PROBLEM DESCRIPTION> Among the entries below, take the line with "let '(x, net)" and the line with "ErrNetwork, put_net net w)", and output them and every line between them exactly, with nothing else.

DATASET>

(* ===== verification/World.v ===== *)
(** * The process around a request: clock, network, entropy, audit trail

    A [World] is what a handler reads and writes besides its own memory. The clock
    stands still while one operation runs; [tick] lets time pass between operations.
    [w_net] is the fate of the coming round trips to Redis (no entry: delivered), the
    two entropy streams are what [crypto/rand] and [uuid] will return. *)
From S2P Require Import Prelude GoTime Redis.
Local Open Scope Z_scope.

Inductive fate : Type :=
  | Delivered
  | Refused      (** not executed, the client sees an error *)
  | ReplyLost.   (** executed, the client sees an error *)

(** One record of the audit trail. *)
Record audit : Type := Audit {
  au_action : string;
  au_account : option string;
  au_details : list (string * string);
}.

(** Request metadata carried by [context.Context] (AuditMetadataMiddleware). *)
Record Ctx : Type := mkCtx { ctx_ip : string; ctx_ua : string }.

Record World (R : Type) : Type := mkWorld {
  w_redis : R;
  w_now : Z;
  w_net : list fate;
  w_rand : list (list N);
  w_uuid : list string;
  w_audit : list audit;
}.
Arguments mkWorld {R}. Arguments w_redis {R}. Arguments w_now {R}. Arguments w_net {R}.
Arguments w_rand {R}. Arguments w_uuid {R}. Arguments w_audit {R}.

Section world.
Context {R : Type} `{RedisServer R}.
Implicit Types w : World R.

Definition now_ms w : Z := w_now w / millisecond.
Definition put_redis (st : R) w : World R :=
  mkWorld st (w_now w) (w_net w) (w_rand w) (w_uuid w) (w_audit w).
Definition put_net (net : list fate) w : World R :=
  mkWorld (w_redis w) (w_now w) net (w_rand w) (w_uuid w) (w_audit w).
Definition tick (d : Z) w : World R :=
  mkWorld (w_redis w) (w_now w + d) (w_net w) (w_rand w) (w_uuid w) (w_audit w).
(** What a client sees under a key now. *)
Definition view w (k : string) : option rentry := r_view (w_redis w) (now_ms w) k.

Definition now : M (World R) Z := gets w_now.

(** [rand.Read(buf)] with [len(buf) = n]: the next [n] random bytes; an exhausted
    source fails. *)
Definition rand_block (n : nat) (b : list N) : list N := map (λ x, x mod 256)%N (resize n 0%N b).
Definition rand_read (n : nat) : M (World R) (list N) := λ w,
  match w_rand w with
  | [] => (Err (Anon "crypto/rand: read failed"), w)
  | b :: l => (Ok (rand_block n b), mkWorld (w_redis w) (w_now w) (w_net w) l (w_uuid w) (w_audit w))
  end.
(** [rand.Int(rand.Reader, max)]: a number below [max]. *)
Definition rand_int (max : Z) : M (World R) Z := λ w,
  match w_rand w with
  | [] => (Err (Anon "crypto/rand: read failed"), w)
  | b :: l => (Ok (foldl (λ a x, a * 256 + Z.of_N x) 0 b mod max),
               mkWorld (w_redis w) (w_now w) (w_net w) l (w_uuid w) (w_audit w))
  end.
(** [uuid.New().String()], which panics when the random source fails. An exhausted list stands
    for that: the error ends the operation like any other, where the server's recovery
    middleware would answer 500. *)
Definition uuid_new : M (World R) string := λ w,
  match w_uuid w with
  | [] => (Err (Anon "panic: uuid"), w)
  | u :: l => (Ok u, mkWorld (w_redis w) (w_now w) (w_net w) (w_rand w) l (w_audit w))
  end.
(** [auditService.AuditLog]: best effort, it never fails the caller. *)
Definition audit_log (a : audit) : M (World R) unit := λ w,
  (Ok tt, mkWorld (w_redis w) (w_now w) (w_net w) (w_rand w) (w_uuid w) (w_audit w ++ [a])).

Definition ErrNetwork : err := Anon "dial tcp: i/o timeout".

(** One round trip: [f now] runs atomically on the server. *)
Definition redis_call {A} (f : Z → M R A) : M (World R) A := λ w,
  let '(x, net) := match w_net w with [] => (Delivered, []) | x :: l => (x, l) end in
  match x with
  | Delivered => let '(r, st') := f (now_ms w) (w_redis w) in (r, put_net net (put_redis st' w))
  | Refused => (Err ErrNetwork, put_net net w)
  | ReplyLost => let '(_, st') := f (now_ms w) (w_redis w) in
                 (Err ErrNetwork, put_net net (put_redis st' w))
  end.

(** With a healthy network the call is the script. *)
Lemma wp_redis_call_up {A} (f : Z → M R A) (Q : res A → World R → Prop) w :
  w_net w = [] →
  wp (f (now_ms w)) (λ r st', Q r (put_redis st' w)) (w_redis w) →
  wp (redis_call f) Q w.
Proof.
  unfold wp, redis_call. intros Hn. rewrite Hn.
  destruct (f _ _) as [r st']. cbn. destruct w; cbn in *; by subst.
Qed.

(** Whatever the network does, the script ran or it did not. *)
Lemma wp_redis_call {A} (f : Z → M R A) (Q : res A → World R → Prop) w :
  (∀ net, wp (f (now_ms w))
     (λ r st', Q r (put_net net (put_redis st' w)) ∧ Q (Err ErrNetwork) (put_net net (put_redis st' w)))
     (w_redis w)) →
  (∀ net, Q (Err ErrNetwork) (put_net net w)) →
  wp (redis_call f) Q w.
Proof.
  unfold wp, redis_call. intros Hf HQ.
  destruct (match w_net w with [] => _ | _ => _ end) as [[] net];
    specialize (Hf net); destruct (f _ _) as [r st']; cbn in *; naive_solver.
Qed.

(** Only a network with something planned loses the reply. *)
Lemma wp_redis_call_fates {A} (f : Z → M R A) (Q : res A → World R → Prop) w :
  (∀ net, wp (f (now_ms w))
     (λ r st', Q r (put_net net (put_redis st' w))
               ∧ (w_net w ≠ [] → Q (Err ErrNetwork) (put_net net (put_redis st' w)))) (w_redis w)) →
  (∀ net, w_net w ≠ [] → Q (Err ErrNetwork) (put_net net w)) →
  wp (redis_call f) Q w.
Proof.
  unfold wp, redis_call. intros Hf HQ. destruct (w_net w) as [|[] net].
  - specialize (Hf []). destruct (f _ _) as [r st']; cbn in *; naive_solver.
  - specialize (Hf net). destruct (f _ _) as [r st']; cbn in *; naive_solver.
  - cbn. naive_solver.
  - specialize (Hf net). destruct (f _ _) as [r st']; cbn in *; naive_solver.
Qed.

(** A call takes one entry of the network's plan. *)
Lemma redis_call_net {A} (f : Z → M R A) w : w_net (redis_call f w).2 = tail (w_net w).
Proof.
  unfold redis_call. destruct (w_net w) as [|[] net]; cbn; try done; by destruct (f _ _).
Qed.

(** Nothing a later operation could notice has changed, the network's future apart. *)
Definition quiet w w' : Prop :=
  w_now w' = w_now w ∧ w_rand w' = w_rand w ∧ w_uuid w' = w_uuid w ∧ w_audit w' = w_audit w
  ∧ (∀ k, view w' k = view w k).

Lemma quiet_net net w : quiet w (put_net net w).
Proof. by repeat split. Qed.
Lemma quiet_redis net st w : same (now_ms w) (w_redis w) st → quiet w (put_net net (put_redis st w)).
Proof. by repeat split. Qed.

Lemma quiet_trans w1 w2 w3 : quiet w1 w2 → quiet w2 w3 → quiet w1 w3.
Proof.
  intros (?&?&?&?&Hk1) (?&?&?&?&Hk2). split_and!; [congruence..|]. intros k. by rewrite Hk2, Hk1.
Qed.
Lemma quiet_refl w : quiet w w.
Proof. by repeat split. Qed.

Lemma wp_rand_read n (Q : res (list N) → World R → Prop) w :
  (w_rand w = [] → Q (Err (Anon "crypto/rand: read failed")) w) →
  (∀ b l, w_rand w = b :: l →
     Q (Ok (rand_block n b)) (mkWorld (w_redis w) (w_now w) (w_net w) l (w_uuid w) (w_audit w))) →
  wp (rand_read n) Q w.
Proof. unfold wp, rand_read. destruct (w_rand w); cbn; eauto. Qed.

Lemma rand_block_bytes n b : Forall (λ x, x < 256)%N (rand_block n b).
Proof.
  unfold rand_block. apply Forall_forall. intros x (y&->&_)%list_elem_of_fmap. by apply N.mod_lt.
Qed.
Lemma rand_block_length n b : length (rand_block n b) = n.
Proof. unfold rand_block. by rewrite length_map, length_resize. Qed.

Lemma wp_audit_log a (Q : res unit → World R → Prop) w :
  Q (Ok tt) (mkWorld (w_redis w) (w_now w) (w_net w) (w_rand w) (w_uuid w) (w_audit w ++ [a])) →
  wp (audit_log a) Q w.
Proof. done. Qed.
End world.
#[global] Arguments rand_block : simpl never.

SOLUTION TO THIS TASK>
  let '(x, net) := match w_net w with [] => (Delivered, []) | x :: l => (x, l) end in
  match x with
  | Delivered => let '(r, st') := f (now_ms w) (w_redis w) in (r, put_net net (put_redis st' w))
  | Refused => (Err ErrNetwork, put_net net w)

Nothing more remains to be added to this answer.